_Aim of the task_.
Begin at the line containing "intros [Hu Hconf] Hok." in the entries below and end at the line containing "- apply Forall_forall. intros d Hin."; transcribe that range exactly and nothing outside it.

_The data_.
=== Section Start ===
(** [Random(42)], the seed of the first test: three definitions of three
    modes. *)
Example seed42_run :
  fst (pick_unique_mode_maps 3 (World MAP_ROTATION (Random 42)))
  = inr [ Build_MapDefinition "Prime" "Mille-feuille"
            "<:Bounty:1436473727519948962>";
          Build_MapDefinition "Razzia de gemmes" "Tunnel de mine"
            "<:GemGrab:1436473738765008976>";
          Build_MapDefinition "Zone réservée" "Duel de scarabées"
            "<:HotZone:1436473698491175137>" ].
Proof. vm_compute. reflexivity. Qed.

(** * Further properties *)

(** ** Which error, and when *)

Section Rejections.

Context {G : Type} {RS : RandomSource G}.

Lemma pick_rejected_with (count : Z) (w : world G) (e : exn) :
  _normalise_count count (Z.of_nat (length (table w))) = inl e ->
  pick_unique_mode_maps count w = (inl e, w).
Proof.
  intros He. unfold pick_unique_mode_maps, bind, items, lift.
  now rewrite He.
Qed.

Lemma pick_not_positive (count : Z) (w : world G) :
  count <= 0 ->
  pick_unique_mode_maps count w
  = (inl (ValueError "count must be strictly positive"), w).
Proof.
  intros Hc. apply pick_rejected_with. unfold _normalise_count.
  destruct (Z.leb_spec count 0); [reflexivity|lia].
Qed.

Lemma pick_no_modes (count : Z) (w : world G) :
  0 < count -> table w = [] ->
  pick_unique_mode_maps count w
  = (inl (ValueError "no map modes configured"), w).
Proof.
  intros Hc Ht. apply pick_rejected_with. unfold _normalise_count.
  rewrite Ht. simpl.
  destruct (Z.leb_spec count 0); [lia|reflexivity].
Qed.

Lemma pick_too_many (count : Z) (w : world G) :
  table w <> [] -> count > Z.of_nat (length (table w)) ->
  pick_unique_mode_maps count w
  = (inl (ValueError "requested map count exceeds the number of modes"), w).
Proof.
  intros Ht Hc. apply pick_rejected_with. unfold _normalise_count.
  assert (0 < Z.of_nat (length (table w))).
  { destruct (table w); [congruence|simpl; lia]. }
  destruct (Z.leb_spec count 0); [lia|].
  destruct (Z.leb_spec (Z.of_nat (length (table w))) 0); [lia|].
  destruct (Z.gtb_spec count (Z.of_nat (length (table w)))); [reflexivity|lia].
Qed.

End Rejections.

(** X1. The message of the error tells its cause, in this order of
    precedence: a count that is not positive is reported as such whatever
    the table; a positive count on an empty table reports that no mode is
    configured; a count above the number of modes of a non-empty table
    reports the excess; and an error on a count in range names a mode of
    the table that has no maps. *)
Theorem pick_error_messages {G : Type} {RS : RandomSource G}
    {RL : RandomSourceLaws G} (w : world G) (count : Z) :
  (count <= 0 ->
   pick_unique_mode_maps count w
   = (inl (ValueError "count must be strictly positive"), w)) /\
  (0 < count -> table w = [] ->
   pick_unique_mode_maps count w
   = (inl (ValueError "no map modes configured"), w)) /\
  (table w <> [] -> count > Z.of_nat (length (table w)) ->
   pick_unique_mode_maps count w
   = (inl (ValueError "requested map count exceeds the number of modes"),
      w)) /\
  (1 <= count <= Z.of_nat (length (table w)) ->
   forall (e : exn) (w' : world G),
     pick_unique_mode_maps count w = (inl e, w') ->
     exists m p,
       In (m, p) (table w) /\
       get (maps_key p) [] = [] /\
       e = ValueError (no_maps_message m)).
Proof.
  split; [apply pick_not_positive|].
  split; [apply pick_no_modes|].
  split; [apply pick_too_many|].
  intros Hok e w' Hpick.
  destruct (pick_cases count w Hok)
    as (positions & chosen & s1 & _ & Hd & _ & _ & Hcase).
  destruct Hcase
    as [(_ & selection & s2 & Hpick' & _)
       |(before & m & p & after & s2 & -> & _ & He & Hpick')];
    rewrite Hpick' in Hpick; inversion Hpick; subst.
  exists m, p. repeat split; [|assumption].
  apply drawn_at_In in Hd. rewrite Forall_forall in Hd.
  apply Hd, in_elt.
Qed.

Lemma pick_error_messages_witness :
  pick_unique_mode_maps 0 (World mapless_table seed0_draws)
  = (inl (ValueError "count must be strictly positive"),
     World mapless_table seed0_draws) /\
  pick_unique_mode_maps 2 (World mapless_table seed0_draws)
  = (inl (ValueError "requested map count exceeds the number of modes"),
     World mapless_table seed0_draws) /\
  exists m p,
    In (m, p) mapless_table /\
    get (maps_key p) [] = [] /\
    ValueError "mode 'Solo' has no maps configured"
    = ValueError (no_maps_message m).
Proof.
  pose proof (pick_error_messages (World mapless_table seed0_draws) 0)
    as (H0 & _).
  pose proof (pick_error_messages (World mapless_table seed0_draws) 2)
    as (_ & _ & H2 & _).
  pose proof (pick_error_messages (World mapless_table seed0_draws) 1)
    as (_ & _ & _ & H1).
  split; [apply H0; lia|].
  split; [apply H2; [discriminate|simpl; lia]|].
  apply (H1 ltac:(simpl; lia)
           (ValueError "mode 'Solo' has no maps configured")
           (World mapless_table [3; 0; 1; 2; 1]%nat)).
  reflexivity.
Defined.

(** ** Any table *)

(** X2. On any table that keeps the invariant, a count in range returns
    [count] definitions of pairwise distinct modes, and each of them names
    a mode of the table, a map read from that mode's entry and the emoji
    read from it, the empty string when the entry has no emoji. *)
Theorem pick_on_any_table {G : Type} {RS : RandomSource G}
    {RL : RandomSourceLaws G} (w : world G) (count : Z) :
  rotation_invariant (table w) ->
  1 <= count <= Z.of_nat (length (table w)) ->
  exists selection s2,
    pick_unique_mode_maps count w = (inr selection, World (table w) s2) /\
    Z.of_nat (length selection) = count /\
    NoDup (map mode selection) /\
    Forall
      (fun d =>
         exists p,
           lookup (mode d) (table w) = Some p /\
           In (map_name d) (get (maps_key p) []) /\
           emoji d = get (emoji_key p) EmptyString)
      selection.
Proof.
  intros [Hu Hconf] Hok.
  destruct (pick_on_valid_table count w Hconf Hok)
    as (positions & chosen & s1 & selection & s2
        & Hs & Hd & Hnd & Hlen & Hpick & Hb).
  exists selection, s2.
  destruct (built_from_modes _ _ Hb) as [Hmodes Hl].
  split; [assumption|]. split; [now rewrite Hl|]. split.
  - rewrite Hmodes. exact (drawn_at_distinct_modes _ _ _ Hu Hd Hnd).
  - apply Forall_forall. intros d Hin.
    destruct (built_from_source _ _ _ Hb Hin) as ([m p] & Hitem & Hbuilt).
    apply drawn_at_In in Hd. rewrite Forall_forall in Hd.
    destruct Hbuilt as (Hmode & Hmap & Hemoji). cbn [fst snd] in *.
    exists p. rewrite Hmode. repeat split; try assumption.
    apply lookup_unique; [assumption|now apply Hd].
Qed.

Lemma emojiless_table_invariant : rotation_invariant emojiless_table.
Proof.
  split.
  - unfold unique_modes, emojiless_table; simpl.
    constructor; [intros []|constructor].
  - unfold maps_configured, emojiless_table.
    constructor; [simpl; discriminate|constructor].
Qed.

Lemma pick_on_any_table_witness :
  rotation_invariant emojiless_table /\
  1 <= 1 <= Z.of_nat (length emojiless_table) /\
  exists selection s2,
    pick_unique_mode_maps 1 (World emojiless_table seed0_draws)
    = (inr selection, World emojiless_table s2) /\
    Z.of_nat (length selection) = 1 /\
    NoDup (map mode selection) /\
    Forall
      (fun d =>
         exists p,
           lookup (mode d) emojiless_table = Some p /\
           In (map_name d) (get (maps_key p) []) /\
           emoji d = get (emoji_key p) EmptyString)
      selection.
Proof.
  assert (Hok : 1 <= 1 <= Z.of_nat (length emojiless_table))
    by (simpl; lia).
  split; [exact emojiless_table_invariant|]. split; [exact Hok|].
  exact (pick_on_any_table (World emojiless_table seed0_draws) 1
           emojiless_table_invariant Hok).
Defined.

(** X3. Asked for as many maps as the table has modes, the call returns
    every mode of the table exactly once: the modes of the selection are a
    permutation of the keys of the table. *)
Theorem pick_every_mode {G : Type} {RS : RandomSource G}
    {RL : RandomSourceLaws G} (w : world G) :
  rotation_invariant (table w) ->
  table w <> [] ->
  exists selection s2,
    pick_unique_mode_maps (Z.of_nat (length (table w))) w
    = (inr selection, World (table w) s2) /\
    Permutation (map mode selection) (map fst (table w)).
Proof.
  intros [Hu Hconf] Hne.
  assert (Hok : 1 <= Z.of_nat (length (table w))
                <= Z.of_nat (length (table w))).
  { destruct (table w); [congruence|simpl; lia]. }
  destruct (pick_on_valid_table _ w Hconf Hok)
    as (positions & chosen & s1 & selection & s2
        & Hs & Hd & Hnd & Hlen & Hpick & Hb).
  exists selection, s2. split; [assumption|].
  destruct (built_from_modes _ _ Hb) as [Hmodes _]. rewrite Hmodes.
  apply NoDup_Permutation_bis.
  - exact (drawn_at_distinct_modes _ _ _ Hu Hd Hnd).
  - rewrite !length_map. lia.
  - apply drawn_at_In in Hd. rewrite Forall_forall in Hd.
    intros m Hm. apply in_map_iff in Hm as (item & <- & Hitem).
    apply in_map. now apply Hd.
Qed.

Lemma pick_every_mode_witness :
  rotation_invariant MAP_ROTATION /\
  MAP_ROTATION <> [] /\
  exists selection s2,
    pick_unique_mode_maps (Z.of_nat (length MAP_ROTATION))
      (World MAP_ROTATION seed0_draws)
    = (inr selection, World MAP_ROTATION s2) /\
    Permutation (map mode selection) (map fst MAP_ROTATION).
Proof.
  assert (Hne : MAP_ROTATION <> []) by discriminate.
  split; [exact MAP_ROTATION_invariant|]. split; [exact Hne|].
  exact (pick_every_mode (World MAP_ROTATION seed0_draws)
           MAP_ROTATION_invariant Hne).
Defined.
=== Section End ===
_Task solution_.
  intros [Hu Hconf] Hok.
  destruct (pick_on_valid_table count w Hconf Hok)
    as (positions & chosen & s1 & selection & s2
        & Hs & Hd & Hnd & Hlen & Hpick & Hb).
  exists selection, s2.
  destruct (built_from_modes _ _ Hb) as [Hmodes Hl].
  split; [assumption|]. split; [now rewrite Hl|]. split.
  - rewrite Hmodes. exact (drawn_at_distinct_modes _ _ _ Hu Hd Hnd).
  - apply Forall_forall. intros d Hin.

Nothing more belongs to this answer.